[Collected data entries]
● ● ● ●

Lemma digits_value_snoc ds c :
  digits_value (ds ++ [c]) = (10 * digits_value ds + digit_value c)%N.
Proof.
  unfold digits_value. rewrite fold_left_app. reflexivity.
Qed.

(** What [printNumber] writes into an empty buffer: a digit, which is
    all of it for a number below ten, and otherwise ends the digits of
    the tenth part. *)
Lemma printNumber_last n :
  printNumber n [] =
  if N.eq_dec (n / 10) 0 then [digit_char (n mod 10)]
  else printNumber (n / 10) [] ++ [digit_char (n mod 10)].
Proof.
  rewrite (printNumber_step n []).
  destruct (N.eq_dec (n / 10) 0); [ reflexivity | ].
  apply printNumber_app.
Qed.

Lemma printNumber_digits n : forallb is_digit (printNumber n []) = true.
Proof.
  induction n as [n IH] using (well_founded_induction N.lt_wf_0).
  assert (Hd : is_digit (digit_char (n mod 10)) = true).
  { apply is_digit_digit_char. apply N.mod_lt. discriminate. }
  rewrite printNumber_last.
  destruct (N.eq_dec (n / 10) 0) as [ Hz | Hnz ].
  - cbn [forallb]. rewrite Hd. reflexivity.
  - rewrite forallb_app, IH.
    + cbn [forallb]. rewrite Hd. reflexivity.
    + apply N.div_lt; [ | reflexivity ].
      destruct n; [ contradiction Hnz; reflexivity | reflexivity ].
Qed.

Lemma printNumber_nonempty n : printNumber n [] <> [].
Proof.
  rewrite printNumber_last.
  destruct (N.eq_dec (n / 10) 0); [ discriminate | ].
  intros H. apply app_eq_nil in H. destruct H; discriminate.
Qed.

(** The digits written denote the number printed. *)
Lemma printNumber_value n : digits_value (printNumber n []) = n.
Proof.
  induction n as [n IH] using (well_founded_induction N.lt_wf_0).
  assert (Hm : (n mod 10 < 10)%N) by (apply N.mod_lt; discriminate).
  rewrite printNumber_last.
  destruct (N.eq_dec (n / 10) 0) as [ Hz | Hnz ].
  - unfold digits_value. cbn [fold_left].
    rewrite digit_value_digit_char by exact Hm.
    pose proof (N.div_mod n 10 ltac:(discriminate)). lia.
  - rewrite digits_value_snoc, digit_value_digit_char by exact Hm.
    rewrite IH.
    + pose proof (N.div_mod n 10 ltac:(discriminate)). lia.
    + apply N.div_lt; [ | reflexivity ].
      destruct n; [ contradiction Hnz; reflexivity | reflexivity ].
Qed.

Lemma digit_not_minus c : is_digit c = true -> Ascii.eqb c "-" = false.
Proof.
  intros Hc. destruct (Ascii.eqb_spec c "-") as [ -> | ]; [ | reflexivity ].
  discriminate Hc.
Qed.

Lemma print_int_decimal z : decimal_number (print_int z) = true.
Proof.
  unfold print_int. destruct (z <? 0).
  - pose proof (printNumber_nonempty (Z.to_N (- z))) as Hne.
    pose proof (printNumber_digits (Z.to_N (- z))) as Hds.
    unfold decimal_number. rewrite Ascii.eqb_refl.
    destruct (printNumber (Z.to_N (- z)) []); [ contradiction | exact Hds ].
  - pose proof (printNumber_nonempty (Z.to_N z)) as Hne.
    pose proof (printNumber_digits (Z.to_N z)) as Hds.
    unfold decimal_number.
    destruct (printNumber (Z.to_N z) []) as [ | c ds ]; [ contradiction | ].
    rewrite digit_not_minus; [ exact Hds | ].
    cbn [forallb] in Hds. apply andb_true_iff in Hds. apply Hds.
Qed.

(** Reading back what [print_int] wrote gives the number printed. *)
Lemma read_print_int z : read_int (print_int z) = Some z.
Proof.
  unfold read_int. rewrite print_int_decimal.
  unfold print_int. destruct (Z.ltb_spec z 0) as [ Hneg | Hpos ].
  - rewrite Ascii.eqb_refl, printNumber_value. f_equal. lia.
  - pose proof (printNumber_nonempty (Z.to_N z)) as Hne.
    pose proof (printNumber_digits (Z.to_N z)) as Hds.
    pose proof (printNumber_value (Z.to_N z)) as Hv.
    destruct (printNumber (Z.to_N z) []) as [ | c ds ]; [ contradiction | ].
    rewrite digit_not_minus.
    + rewrite Hv. f_equal. lia.
    + cbn [forallb] in Hds. apply andb_true_iff in Hds. apply Hds.
Qed.

Lemma firstn_line (body : list ascii) :
  firstn (length (body ++ line_break) - 2) (body ++ line_break) = body.
Proof.
  rewrite length_app. cbn [length line_break].
  replace (length body + 2 - 2)%nat with (length body + 0)%nat by lia.
  rewrite firstn_app_2. cbn [firstn]. apply app_nil_r.
Qed.

Lemma skipn_line (body : list ascii) :
  skipn (length (body ++ line_break) - 2) (body ++ line_break) = line_break.
Proof.
  rewrite length_app. cbn [length line_break].
  replace (length body + 2 - 2)%nat with (length body) by lia.
  rewrite skipn_app, skipn_all, Nat.sub_diag. reflexivity.
Qed.

(** Every reported line is a decimal number and a line break. *)
Lemma report_line_decimal bits o : decimal_line (report_line bits o) = true.
Proof.
  unfold decimal_line, report_line.
  rewrite firstn_line, skipn_line, print_int_decimal.
  destruct (list_eq_dec ascii_dec line_break line_break);
    [ reflexivity | contradiction ].
Qed.

End Decimal.

(* ===================================================================== *)
(** ** One iteration, and the board after [n] of them *)
(* ===================================================================== *)

Section Run.

Variable int_bits : Z.
Variable env : environment.

Lemma outcomes_S n : outcomes env (S n) = outcomes env n ++ [env n].
Proof.
  unfold outcomes. rewrite seq_S, map_app. reflexivity.
Qed.

Lemma outcomes_length n : length (outcomes env n) = n.
Proof.
  unfold outcomes. rewrite length_map, length_seq. reflexivity.
Qed.

(** [setup] from reset. *)
Lemma setup_power_on :
  exec setup power_on = World (Some 2000000) 500 false 0 [] setup_log.
Proof. reflexivity. Qed.

(** One run of [loop], whatever the state of the driver's flag. *)
Lemma loop_exec w :
  let o := env (requests w) in
  let t := did_timeout w || timed_out o in
  exec (loop int_bits env) w =
  World (channel w) (io_timeout w) false (S (requests w))
        (wire w ++ (if t then [] else report_line int_bits o))
        (log w ++ [EvRangeRequest; EvRangeReturn (raw o);
                   EvTimeoutOccurred t]
               ++ (if t then [] else [EvPrintln (to_int int_bits (raw o))])).
Proof.
  destruct w as [c io d r wi lg].
  unfold loop, exec, bind, sensor_readRangeSingleMillimeters,
    sensor_timeoutOccurred, Serial_println, ret, record, transmit,
    set_did_timeout, count_request.
  cbn [channel io_timeout did_timeout requests wire log snd].
  destruct (d || timed_out (env r));
    cbn [Z.b2z Z.eqb snd channel io_timeout did_timeout requests wire log];
    unfold report_line; rewrite <- ?app_assoc, ?app_nil_r; reflexivity.
Qed.

(** One run of [loop] entered with the flag down, as it is at the start
    of every iteration. *)
Lemma loop_step w :
  did_timeout w = false ->
  exec (loop int_bits env) w =
  World (channel w) (io_timeout w) false (S (requests w))
        (wire w ++ report int_bits (env (requests w)))
        (log w ++ iteration_log int_bits (env (requests w))).
Proof.
  intros Hd. rewrite loop_exec. cbv zeta. rewrite Hd. cbn [orb].
  unfold report, iteration_log. reflexivity.
Qed.

(** The board after [n] iterations. *)
Lemma boot_world n :
  boot int_bits env n =
  World (Some 2000000) 500 false n
        (concat (map (report int_bits) (outcomes env n)))
        (setup_log ++ concat (map (iteration_log int_bits) (outcomes env n))).
Proof.
  induction n as [ | n IH ].
  - reflexivity.
  - cbn [boot]. rewrite loop_step by (rewrite IH; reflexivity).
    rewrite IH. cbn [channel io_timeout requests wire log].
    rewrite outcomes_S, !map_app, !concat_app. cbn [map concat].
    rewrite !app_nil_r, <- app_assoc. reflexivity.
Qed.

Lemma boot_S n :
  boot int_bits env (S n) =
  World (Some 2000000) 500 false (S n)
        (wire (boot int_bits env n) ++ report int_bits (env n))
        (log (boot int_bits env n) ++ iteration_log int_bits (env n)).
Proof.
  cbn [boot]. rewrite loop_step by (rewrite boot_world; reflexivity).
  rewrite boot_world. reflexivity.
Qed.

Lemma emitted_report i : emitted int_bits env i = report int_bits (env i).
Proof.
  unfold emitted. rewrite boot_S. cbn [wire].
  rewrite skipn_app, skipn_all, Nat.sub_diag. reflexivity.
Qed.

End Run.

(* ===================================================================== *)
(** ** Reading the log of a run *)
(* ===================================================================== *)

Section Log.

Lemma count_app p l1 l2 : count p (l1 ++ l2) = (count p l1 + count p l2)%nat.
Proof.
  unfold count. rewrite filter_app, length_app. reflexivity.
Qed.

Lemma outstanding_app l1 l2 :
  outstanding (l1 ++ l2) = outstanding l1 + outstanding l2.
Proof.
  unfold outstanding. rewrite !count_app. lia.
Qed.

Lemma sequential_app l1 l2 :
  outstanding l1 = 0 -> sequential l1 -> sequential l2 ->
  sequential (l1 ++ l2).
Proof.
  intros H0 H1 H2 k. rewrite firstn_app, outstanding_app.
  destruct (Nat.lt_ge_cases k (length l1)) as [ Hlt | Hge ].
  - replace (k - length l1)%nat with 0%nat by lia. cbn [firstn].
    change (outstanding []) with 0. rewrite Z.add_0_r.
    rewrite nth_error_app1 by exact Hlt. apply H1.
  - rewrite firstn_all2 by exact Hge. rewrite H0, Z.add_0_l.
    rewrite nth_error_app2 by exact Hge. apply H2.
Qed.

Lemma sequential_setup : sequential setup_log.
Proof.
  intros k. do 6 (destruct k as [ | k ]; [ cbn; split; [ lia | discriminate ] | ]).
  cbn. split; [ lia | discriminate ].
Qed.

Lemma sequential_iteration bits o : sequential (iteration_log bits o).
Proof.
  intros k. unfold iteration_log.
  destruct (timed_out o);
    do 5 (destruct k as [ | k ];
          [ cbn; split; [ lia | try discriminate; reflexivity ] | ]);
    cbn; split; [ lia | discriminate | lia | discriminate ].
Qed.

Lemma outstanding_iteration bits o : outstanding (iteration_log bits o) = 0.
Proof.
  unfold iteration_log. destruct (timed_out o); reflexivity.
Qed.

Lemma outstanding_iterations bits os :
  outstanding (concat (map (iteration_log bits) os)) = 0.
Proof.
  induction os as [ | o os IH ]; [ reflexivity | ].
  cbn [map concat]. rewrite outstanding_app, outstanding_iteration, IH.
  reflexivity.
Qed.

Lemma sequential_iterations bits os :
  sequential (concat (map (iteration_log bits) os)).
Proof.
  induction os as [ | o os IH ].
  - intros k. destruct k; cbn; split; (lia || discriminate).
  - cbn [map concat]. apply sequential_app.
    + apply outstanding_iteration.
    + apply sequential_iteration.
    + exact IH.
Qed.

Lemma requests_iterations bits os :
  count is_request (concat (map (iteration_log bits) os)) = length os.
Proof.
  induction os as [ | o os IH ]; [ reflexivity | ].
  cbn [map concat length]. rewrite count_app, IH.
  unfold iteration_log. destruct (timed_out o); reflexivity.
Qed.

Lemma returns_iterations bits os :
  filter is_return (concat (map (iteration_log bits) os)) =
  map (fun o => EvRangeReturn (raw o)) os.
Proof.
  induction os as [ | o os IH ]; [ reflexivity | ].
  cbn [map concat]. rewrite filter_app, IH.
  unfold iteration_log. destruct (timed_out o); reflexivity.
Qed.

Lemma setTimeout_iterations bits os :
  filter is_setTimeout (concat (map (iteration_log bits) os)) = [].
Proof.
  induction os as [ | o os IH ]; [ reflexivity | ].
  cbn [map concat]. rewrite filter_app, IH.
  unfold iteration_log. destruct (timed_out o); reflexivity.
Qed.

(** What is sent is the lines of the measurements that did not time
    out, and nothing in between. *)
Lemma reports_lines bits os :
  concat (map (report bits) os) =
  concat (map (report_line bits)
              (filter (fun o => negb (timed_out o)) os)).
Proof.
  induction os as [ | o os IH ]; [ reflexivity | ].
  cbn [map concat filter]. unfold report at 1.
  destruct (timed_out o); cbn [negb map concat app]; rewrite IH; reflexivity.
Qed.

End Log.

(* ===================================================================== *)
(** ** What the observer reads for one iteration *)
(* ===================================================================== *)

Section Reported.

Variable int_bits : Z.
Variable env : environment.

Lemma reported_outcome i :
  reported int_bits env i =
  if timed_out (env i) then None
  else Some (to_int int_bits (raw (env i))).
Proof.
  unfold reported. rewrite emitted_report. unfold report.
  destruct (timed_out (env i)); [ reflexivity | ].
  rewrite report_line_decimal. unfold report_line.
  rewrite firstn_line. apply read_print_int.
Qed.

Lemma wire_S i :
  wire (boot int_bits env (S i)) =
  wire (boot int_bits env i) ++ emitted int_bits env i.
Proof.
  rewrite emitted_report, boot_S. reflexivity.
Qed.

Lemma log_S i :
  log (boot int_bits env (S i)) =
  log (boot int_bits env i) ++ iteration_log int_bits (env i).
Proof.
  rewrite boot_S. reflexivity.
Qed.

End Reported.

(** Outcomes up to a measurement, that measurement, and the ones after. *)
Lemma outcomes_split env i k :
  outcomes env (S i + k) =
  outcomes env i ++ env i :: map env (seq (S i) k).
Proof.
  unfold outcomes.
  replace (S i + k)%nat with (i + S k)%nat by lia.
  rewrite seq_app, map_app. reflexivity.
Qed.

Lemma outcomes_without env i k :
  outcomes (without i env) (i + k) =
  outcomes env i ++ map env (seq (S i) k).
Proof.
  unfold outcomes. rewrite seq_app, map_app. f_equal.
  - apply map_ext_in. intros j Hj. apply in_seq in Hj. unfold without.
    destruct (Nat.ltb_spec j i); [ reflexivity | lia ].
  - cbn [Nat.add]. rewrite <- seq_shift, map_map.
    apply map_ext_in. intros j Hj. apply in_seq in Hj. unfold without.
    destruct (Nat.ltb_spec j i); [ lia | reflexivity ].
Qed.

● ● ● ●

_WHAT YOU SHOULD DO_. Look above for the line with "intros k. unfold iteration_log."; retype exactly that line, every line after it up to the line with "Lemma outstanding_iteration bits", and that line too, nothing else.

_SOLUTION TO THIS TASK_.
  intros k. unfold iteration_log.
  destruct (timed_out o);
    do 5 (destruct k as [ | k ];
          [ cbn; split; [ lia | try discriminate; reflexivity ] | ]);
    cbn; split; [ lia | discriminate | lia | discriminate ].
Qed.

Lemma outstanding_iteration bits o : outstanding (iteration_log bits o) = 0.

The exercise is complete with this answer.